2.2. Discussion of Features
[Note that we have a formal semantic definition for this language that is every bit as precise as the grammar above. However, we have not yet figured out how to present it in a form that humans find equally palatable, so we postpone it to an appendix.]
primary ::= literal
literal ::= Boolean | integer | intSequence | real | string
The primitive elements by which the value of a document is represented.
term ::= primary op term
op ::= "+" | "−" | "*" | "/"
Both the primary and the term must reduce to numbers; the arithmetic operators are evaluated right-to-left (a la APL, without precedence) and bind less tightly than function application. The result is a real if either operand is.
invocation ::= id
Id is looked up in the current environment; depending on its current binding, this may produce contents, bindings, and/or labels; if the rhs bound to id was quoted, that expression is evaluated in the current environment. In the (implicit) outermost environment, every id is bound to the corresponding universal (ID).
invocation ::= name "." id
Qualified names represent lookup in "nested" environments; name must have been bound to an environment, in which id is looked up.
indirection ::= name "%"
This indicates an intentional indirection through name, which should be preserved as part of the structure; replacing the indirection by its value in the current environment is a value-preserving loss of structural fidelity. (An invocation that is simply a name is an abbreviation that need not be preserved.)
universal ::= ucID ( "." ucID )*
Universals are like names, but written entirely in upper case letters. They are presumed to be defined externally, so they are not looked up in the environment.
application ::= ( name | universal ) "[" item* "]"

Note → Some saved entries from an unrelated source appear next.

Lemma namex_loop_spec fuel : forall p name ip n x ic, (length p < fuel)%nat -> (forall z, z ∈ p -> z <> 0) -> Forall is_byte (p ++ 0 :: t) ->
  zlen name = DIRSIZ -> Forall is_byte name -> cache_ok D None ic -> stands ip n x ic ->
  hoareX crowded (fsr C ic) (namex_loop mypid dev_read fuel ip (p ++ 0 :: t) parent name) (walked n (components p)).
Proof.
  induction fuel as [|fuel IH]; intros p name ip n x ic Hfu Hp Hpb Hnl Hnb Hco Hs; [lia|]. cbn [namex_loop].
  destruct (skipelem_spec p t name Hp Hnl) as [[E Hcs]|(e & q & nm & E & Hnm & Hcs & Hlq & Hq & Hend)];
    (eapply hoareX_seq; [exact (hoareX_pure crowded _ _ _ E)|]; intros _ ->); [rewrite Hcs; by apply (end_step ip n x)|].
  destruct (skipelem_bytes _ _ _ _ E Hpb Hnb) as [Hqb Hnmb]. destruct (stands_node _ _ _ _ _ Hco Hs) as (c & m & Hc & Hnlink & _).
  pose proof Hs as [Hx Hr Hn Hrefs]. rewrite <- Hn in Hc. eapply hoareX_bind; [by apply on_crowded, (ilock_spec D C ic ip x c m)|]. intros [].
  destruct (held_step D ic ip x c m Hco Hx Hr Hc) as [Hco1 Hrefs1]. set (hx := held_inode x c) in *. set (ic1 := <[Z.to_nat ip := hx]> ic) in *.
  assert (stands ip n hx ic1) as Hs1.
  { constructor; [by apply (get_again ic ip x)|done|done|]. intros n'. by rewrite Hrefs1. }
  eapply hoareX_seq; [apply on_crowded, inode_at_spec, (sa_get _ _ _ _ Hs1)|]. intros _ ->. change (d_type (i_copy hx)) with (d_type c).
  rewrite Hn in Hc. rewrite Hcs. assert (dir_of D n = if d_type c =? T_DIR then Some m else None) as Hdir by (unfold dir_of; by rewrite Hc).
  destruct (Z.eqb_spec (d_type c) T_DIR) as [Ht|Ht]; cbn [negb].
  2: { apply (leave_step ip n hx); try done. cbn [resolve]. by rewrite Hdir. }
  destruct (path_head q Hq Hend) as (ch & Ech & Hch). eapply hoareX_seq; [exact (hoareX_pure crowded _ _ _ Ech)|]. intros _ ->. rewrite Hch.
  destruct (parent && bool_decide (components q = [])) eqn:Elast.
  { apply andb_prop in Elast as [Hpar Hcq]. apply bool_decide_eq_true in Hcq. rewrite Hcq. by apply (last_step ip n hx ic1 e m). }
  destruct (holds_name_key nm e Hnm) as [Hstr Hkey]; [|done|].
  { intros z Hz. apply Hp, (components_in p e z); [|done]. rewrite Hcs. by left. }
  apply (enter_step ip n c m hx); try done.
  - split_and!; [|done|done]. apply arr_get_Ok in Hx as [_ Hk]. by destruct (co_use _ _ _ Hco _ x Hk Hr) as [? _].
  - intros nx n' x' ic' Hco' Hs'. apply (IH q nm nx n' x' ic'); [lia|done|done|apply (hn_len _ _ Hnm)|done|done|done].
Qed.
End walk.
End namei.

(** The inode a path starts at. *)
Definition path_start (p : list Z) (cwd : Z) : Z := match p with c :: _ => if c =? SLASH then ROOTINO else cwd | [] => cwd end.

If the application involves a universal (either explicitly, or because the name is bound to a universal), the corresponding function is applied to the argument list that results from evaluating item*. Part of the definition of Layer 2 will involve the specification of a small set of standard functions, which may be expanded in various Layer 3 extensions.
If name is not bound to a universal, the current environment is temporarily augmented with a binding of the value of item* to the identifier value, and the value of the application is the result of evaluating name in that environment; this allows function definition within the language.

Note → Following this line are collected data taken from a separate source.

(** * fingerprint-sensor-server: the capture handler of [main.go]

    A shallow embedding of [HandleCapture] (main.go, lines 23-77) together
    with the parts of the Go runtime it calls ([os.Stat], [filepath.Join],
    [filepath.Abs], [exec.Command], [Cmd.Run], [bytes.Buffer], [http.Error],
    [io.Copy], [log.Printf], [time.Now]).  Everything the handler cannot
    decide by itself (the operating system, the file system, the child
    process, the client connection) is a field of a [World] record; the
    handler is a program in a small state monad that threads the clock, a
    chronological trace of its effects, the [http.ResponseWriter] and the
    store of the buffers it declares, which the command is wired to by
    pointer.

    The definitions come first: the runtime, the handler, the server
    around it, plain functions that describe what each phase of the
    handler does, and the build script.  The lemmas prove those
    descriptions equal to the code, and the properties of the
    specification follow from them, C1 to C10. *)

From Stdlib Require Import ZArith NArith List Strings.Ascii Strings.String Strings.Byte.
From stdpp Require Import base strings gmap list.

Local Open Scope string_scope.

(** ** Values *)

(** The line feed, written ["\n"] in Go string literals. *)
Definition nl : string := String (ascii_of_nat 10) EmptyString.

(** Go's [error] values that can reach the handler.  A nil [error] is
    [None] of [option error]. *)
Inductive error : Type :=
| ErrNoCommand                 (* exec: no command *)
| ErrShortWrite                (* io.ErrShortWrite *)
| ExitError (code : Z)         (* *exec.ExitError, exit status [code] *)
| ErrMsg (msg : string).       (* any other error, by its text *)

(** Arguments of a log call, left unformatted. *)
Inductive LogArg : Type :=
| AStr (s : string)
| AErr (e : error)
| ADur (d : N).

Neither form of application changes the environment of succeeding expressions.
selection ::= "(" term "|" item1* "|" item2* ")"
This is a standard conditional item sequence, using syntax borrowed from Algol 68. The value and effect are those of item1* if the term evaluates to "T" in the current environment, those of item2* if it evaluates to "F".
vector ::= "(" item* ")"
Parentheses group a sequence of items as a single vector; bindings in item* affect the environment of items to the right in the containing node, but labels have no meaning.
node ::= "{" item* "}"
Nodes have nested environments, and affect the containing environment only through persistent (:=) bindings to ids with outer var (:) bindings. Item* is implicitly prefixed by an invocation of Sub, which may be bound to any sequence of items intended to be common to all subnodes in a scope.
item* ::= ""
The empty sequence of items has no value and no effect; this is the basis for the following recursive definition.
item* ::= item1 item*
In general, the value of a sequence of items is just the sequence of item values; binding items change the environment of items to their right in the sequence.
binding ::= name mode rhs
This adds a single binding to the current environment; bindings have no other "side effects" and no value (i.e., they do not change the length of a containing vector or node value).
binding ::= name mode op term
name mode op term is just a convenient piece of syntactic shorthand for
name mode name op term.
rhs ::= "’" item* "’"
A quoted rhs is evaluated in the environment of invocation, rather than the environment current at the point of binding.
rhs ::= "[|" binding* "]"
This creates a new environment value that may be used much like a record.
rhs ::= "[" item* "|" binding* "]"
This creates a new environment value that is an extension of the environment that is the value of item*.
tag ::= universal "$"
This gives the containing node the property denoted by the universal.
link ::= id "@!"
This introduces the set of links whose main component is id, and defines their scope.
link ::= name "@"
This identifies the immediately containing node as a source of the link name.
link ::= name "!"
This identifies the immediately containing node as a target of each of the links that is a prefix of name.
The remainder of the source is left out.